[Saved data entries]
Lemma process_groups (rules : list (SamplingRule F)) c entries :
  let p := NewPipeline rules c in
  let out := Process at_least_one draw p entries in
  let input := sampled rules 0 entries in
  exists ks, length ks = length input /\
    out = concat (zip_with with_logs (prepare p <$> input) ks) /\
    len out <= Z.max (len entries) maxProcessedEntries /\
    (len out < maxProcessedEntries -> Forall (fun k => k = maxExpandedLogs) ks).
Proof.
  intros p out input. subst out. assert (applySampling at_least_one draw p entries = input) as Hs by apply applySampling_spec.
  unfold Process. rewrite Hs.
  destruct (process_loop_groups p (Z.max 0 (maxProcessedEntries - len input)) input) as (ks & Hl & Heq & Hle & Hlt); [lia |].
  exists ks. split; [done |]. split; [done |]. assert (len input <= len entries) by (pose proof (sampled_le rules 0 entries); unfold len; fold input in H; lia).
  split; [lia |]. intros Hlen. apply Hlt. lia.
Qed.

(** ** Specification of redaction *)

(** Nothing that [q] matches is left in the texts of an entry, nor in its body as deep as
    scrubbing goes; there the sensitive fields are filtered too. *)
Definition redacted (c : PIIConfig) (q : re) (e : Entry) : Prop :=
  clean q (Message e) /\ clean q (ErrorMessage e) /\
  (Body e <> [] -> exists v, UnmarshalAny (Body e) = Some v /\
    (forall n s, inside v n (VString s) -> (n <= maxScrubDepth)%nat -> clean q s) /\
    (forall n m k u, inside v n (VObject m) -> (n <= maxScrubDepth)%nat -> (k, u) ∈ m ->
      ToLower k ∈ ToLower <$> SensitiveFields c -> u = VString filteredValue)).

Lemma buildScrubbers_patterns c p : p ∈ (buildScrubbers c).1 -> p ∈ pii_patterns.
Proof.
  unfold buildScrubbers, pii_patterns. cbn [fst].
  destruct (ScrubCreditCards c), (ScrubEmails c), (ScrubPhones c), (ScrubSSN c); cbn [app];
    rewrite ?elem_of_cons; intuition; by apply elem_of_nil in H.
Qed.

Lemma buildScrubbers_fields c k : k ∈ (buildScrubbers c).2 <-> k ∈ ToLower <$> SensitiveFields c.
Proof.
  unfold buildScrubbers. cbn [snd]. induction (SensitiveFields c) as [| f l IH] using rev_ind; [set_solver |].
  rewrite foldl_app, fmap_app. cbn [foldl fmap list_fmap]. set_solver.
Qed.

Lemma NewPipeline_parts (rules : list (SamplingRule F)) c :
  piiConfig (NewPipeline rules c) = c /\ scrubPatterns (NewPipeline rules c) = (buildScrubbers c).1 /\
  sensitive (NewPipeline rules c) = (buildScrubbers c).2.
Proof. unfold NewPipeline. by destruct (compileSamplingRules rules), (buildScrubbers c). Qed.

Lemma scrubEntry_redacted `{!BodyCodecOk} (rules : list (SamplingRule F)) c q e :
  Enabled c = true -> q ∈ (buildScrubbers c).1 -> (Body e <> [] -> is_Some (UnmarshalAny (Body e))) ->
  redacted c q (scrubEntry (NewPipeline rules c) e).
Proof.
  intros Hen Hq Hb. destruct (NewPipeline_parts rules c) as (Hc & Hp & Hs).
  pose proof (buildScrubbers_patterns c) as Hps. unfold scrubEntry. rewrite Hc, Hp, Hs, Hen. cbn [negb].
  assert ((buildScrubbers c).1 <> []) as Hne by (intros Hn; rewrite Hn in Hq; by apply elem_of_nil in Hq).
  rewrite (bool_decide_false ((buildScrubbers c).1 = [])) by done. cbn [andb].
  assert (forall m, clean q (scrubString m (buildScrubbers c).1)) as Hclean by (intros m; by apply scrubString_clean).
  assert (forall e1, Message e1 = scrubString (Message e) (buildScrubbers c).1 ->
    ErrorMessage e1 = scrubString (ErrorMessage e) (buildScrubbers c).1 ->
    Body e1 = (if bool_decide (Body e = []) then [] else scrubBodyWith (Body e) (buildScrubbers c).1 (buildScrubbers c).2) -> redacted c q e1) as Hr.
  { intros e1 H1 H2 H3. split; [by rewrite H1 |]. split; [by rewrite H2 |]. rewrite H3. case_bool_decide as Hbe; [done |].
    intros _. destruct (Hb Hbe) as [v0 Hv0]. exists (scrubValue [] v0 (buildScrubbers c).1 (buildScrubbers c).2 0).
    split; [by apply scrubBodyWith_value |]. split.
    - intros n s Hi Hn. by apply (scrub_string_clean (buildScrubbers c).1 (buildScrubbers c).2 Hps v0 [] n).
    - intros n m k u Hi Hn Hk Hf. eapply (scrub_field_filtered (buildScrubbers c).1 (buildScrubbers c).2); [exact Hi | done | exact Hk |].
      by apply buildScrubbers_fields. }
  assert (forall m1 m2, Body (set ErrorMessage m1 (set Message m2 e)) = Body e) as Hbody by (intros m1 m2; by destruct e).
  cbv zeta. rewrite Hbody.
  case_bool_decide as Hbe; apply Hr; by destruct e.
Qed.

Lemma sampled_elem (rules : list (SamplingRule F)) n entries e : e ∈ sampled rules n entries -> e ∈ entries.
Proof.
  unfold sampled. rewrite list_elem_of_In, in_concat. intros (l & Hl & He). apply list_elem_of_In in Hl, He.
  apply list_elem_of_lookup in Hl as [i Hi].
  rewrite list_lookup_imap in Hi. destruct (entries !! i) as [e0 |] eqn:E; [| done]. injection Hi as <-.
  destruct (kept rules n entries i e0); [| by apply elem_of_nil in He]. apply list_elem_of_singleton in He as ->.
  by eapply list_elem_of_lookup_2.
Qed.

Lemma computeErrorFingerprint_body e : Body (computeErrorFingerprint e) = Body e.
Proof. unfold computeErrorFingerprint. case_match; [done |]. by destruct e. Qed.

(** What the pipeline puts out is redacted, the logs it expands included. *)
Lemma process_redacted `{!BodyCodecOk} (rules : list (SamplingRule F)) c q entries e :
  Enabled c = true -> q ∈ (buildScrubbers c).1 ->
  Forall (fun e => Body e <> [] -> is_Some (UnmarshalAny (Body e))) entries ->
  e ∈ Process at_least_one draw (NewPipeline rules c) entries -> redacted c q e.
Proof.
  intros Hen Hq Hbs He. destruct (process_groups rules c entries) as (ks & _ & Hout & _). rewrite Hout in He. clear Hout.
  rewrite list_elem_of_In, in_concat in He. destruct He as (l & Hl & He). apply list_elem_of_In in Hl, He.
  apply list_elem_of_lookup in Hl as [i Hi].
  apply lookup_zip_with_Some in Hi as (e1 & k & -> & Hi & _). apply list_lookup_fmap_Some in Hi as (e0 & -> & Hi).
  assert (e0 ∈ entries) as He0 by (eapply sampled_elem, list_elem_of_lookup_2, Hi).
  assert (redacted c q (prepare (NewPipeline rules c) e0)) as Hr.
  { apply scrubEntry_redacted; [done | done |]. rewrite list.Forall_forall in Hbs.
    destruct (isErrorLevel (Level e0)); rewrite ?computeErrorFingerprint_body; by apply Hbs. }
  set (e1 := prepare (NewPipeline rules c) e0) in *.
  apply elem_of_cons in He as [-> | He]; [done |]. apply elem_of_take in He as (j & He & _).
  apply list_elem_of_lookup_2 in He. unfold expandInRequestLogs in He.
  case_bool_decide as Hbe; [by apply elem_of_nil in He |].
  destruct (negb (contains_text (Body e1) inRequestLogsKey)); [by apply elem_of_nil in He |].
  destruct (UnmarshalLogs (Body e1)) as [logs |] eqn:El; [| by apply elem_of_nil in He].
  apply list_elem_of_fmap in He as (lg & -> & Hlg). apply elem_of_take in Hlg as (j' & Hlg & _). apply list_elem_of_lookup_2 in Hlg.
  destruct Hr as (_ & _ & Hr). destruct (Hr Hbe) as (v & Hv & Hstr & _).
  split; [| split; [apply clean_nil | by intros ?]]. change (Message (child_of e1 lg)) with (l_Message lg).
  destruct (logs_from_body _ _ _ lg Hv El Hlg) as [-> | Hin]; [apply clean_nil |]. apply (Hstr 3%nat); [done |].
  unfold maxScrubDepth. lia.
Qed.

End Spec.

(** ** A codec *)

(** Values as trees over texts, to have a codec with the documented laws. *)
Fixpoint to_tree (v : value) : gen_tree (bytes + Z) :=
  match v with
  | VNull => GenNode 0 []
  | VBool b => GenNode (if b then 2 else 1) []
  | VNumber n => GenLeaf (inr n)
  | VString s => GenLeaf (inl s)
  | VArray l => GenNode 3 (to_tree <$> l)
  | VObject m => GenNode 4 ((fun kv => GenNode 0 [GenLeaf (inl kv.1); to_tree kv.2]) <$> m)
  end.

Fixpoint of_tree (t : gen_tree (bytes + Z)) : value :=
  match t with
  | GenLeaf (inr n) => VNumber n
  | GenLeaf (inl s) => VString s
  | GenNode 1 [] => VBool false
  | GenNode 2 [] => VBool true
  | GenNode 3 l => VArray (of_tree <$> l)
  | GenNode 4 l =>
      VObject ((fun t => match t with GenNode _ [GenLeaf (inl k); t] => (k, of_tree t) | _ => ([], VNull) end) <$> l)
  | _ => VNull
  end.

Lemma of_to_tree v : of_tree (to_tree v) = v.
Proof.
  induction v as [| b | n | s | l IH | m IH] using value_rect'; cbn [to_tree of_tree]; try done; [by destruct b | |]; f_equal;
    rewrite <- list_fmap_compose; (etrans; [| apply list_fmap_id]); apply list_fmap_ext; intros i x Hx;
    rewrite list.Forall_forall in IH; apply list_elem_of_lookup_2 in Hx.
  - by apply IH.
  - destruct x as [k c]. cbn. f_equal. by apply (IH (k, c)).
Qed.

(** The logs of a document {"logs": [{"message": m}, ...]}. *)
Definition logs_of (v : value) : option (list InRequestLog) :=
  match v with
  | VObject [(_, VArray l)] =>
      mapM (fun c => match c with VObject [(_, VString m)] => Some (mkInRequestLog [] m 7) | _ => None end) l
  | _ => None
  end.

Definition tree_decode (b : bytes) : option value :=
  match drop (length inRequestLogsKey) b with
  | [Zpos p] => t ← decode p; if decodable (of_tree t) then Some (of_tree t) else None
  | _ => None
  end.

Definition tree_codec : BodyCodec := {|
  UnmarshalAny := tree_decode;
  UnmarshalLogs := fun b => v ← tree_decode b; logs_of v;
  MarshalAny := fun v =>
    if decodable v then Some (inRequestLogsKey ++ [Zpos (encode (to_tree v))]) else None
|}.

Lemma tree_codec_ok : @BodyCodecOk tree_codec.
Proof.
  split; unfold UnmarshalAny, UnmarshalLogs, MarshalAny, tree_codec.
  - intros b v. unfold tree_decode. destruct (drop _ b) as [| [| p | p] [|]]; try done.
    destruct (decode p) as [t |]; [| done]. cbn. destruct (decodable (of_tree t)) eqn:E; [| done]. by intros [= <-].
  - intros v Hv. rewrite Hv. eexists. split; [done |]. unfold tree_decode. rewrite drop_app_length, decode_encode. cbn. by rewrite of_to_tree, Hv.
  - intros b v logs l -> Hl Hin. cbn in Hl. unfold logs_of in Hl. destruct v as [| | | | | [| [k [| | | | a |]] [|]]]; try done.
    right. apply mapM_Some in Hl. apply list_elem_of_lookup in Hin as [i Hi].
    destruct (Forall2_lookup_r _ _ _ _ _ Hl Hi) as (c & Hc & He). apply list_elem_of_lookup_2 in Hc.
    destruct c as [| | | | | [| [k' [| | | s | |]] [|]]]; try done. injection He as <-. cbn.
    eapply inside_object; [apply list_elem_of_here |]. eapply inside_array; [exact Hc |].
    eapply inside_object; [apply list_elem_of_here |]. constructor.
Qed.

(** ** Claims *)

Section Claims.
Context {U : Unicode} {M : MD5} {J : BodyCodec} {F : Type}.
Context (at_least_one : F -> bool) (draw : nat -> F -> bool).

Task details:
From the data above, reproduce word for word the lines running from the line with "redacted c q (scrubEntry" to the line with "pose proof (buildScrubbers_patterns", ends included.

Task output:
  redacted c q (scrubEntry (NewPipeline rules c) e).
Proof.
  intros Hen Hq Hb. destruct (NewPipeline_parts rules c) as (Hc & Hp & Hs).
  pose proof (buildScrubbers_patterns c) as Hps. unfold scrubEntry. rewrite Hc, Hp, Hs, Hen. cbn [negb].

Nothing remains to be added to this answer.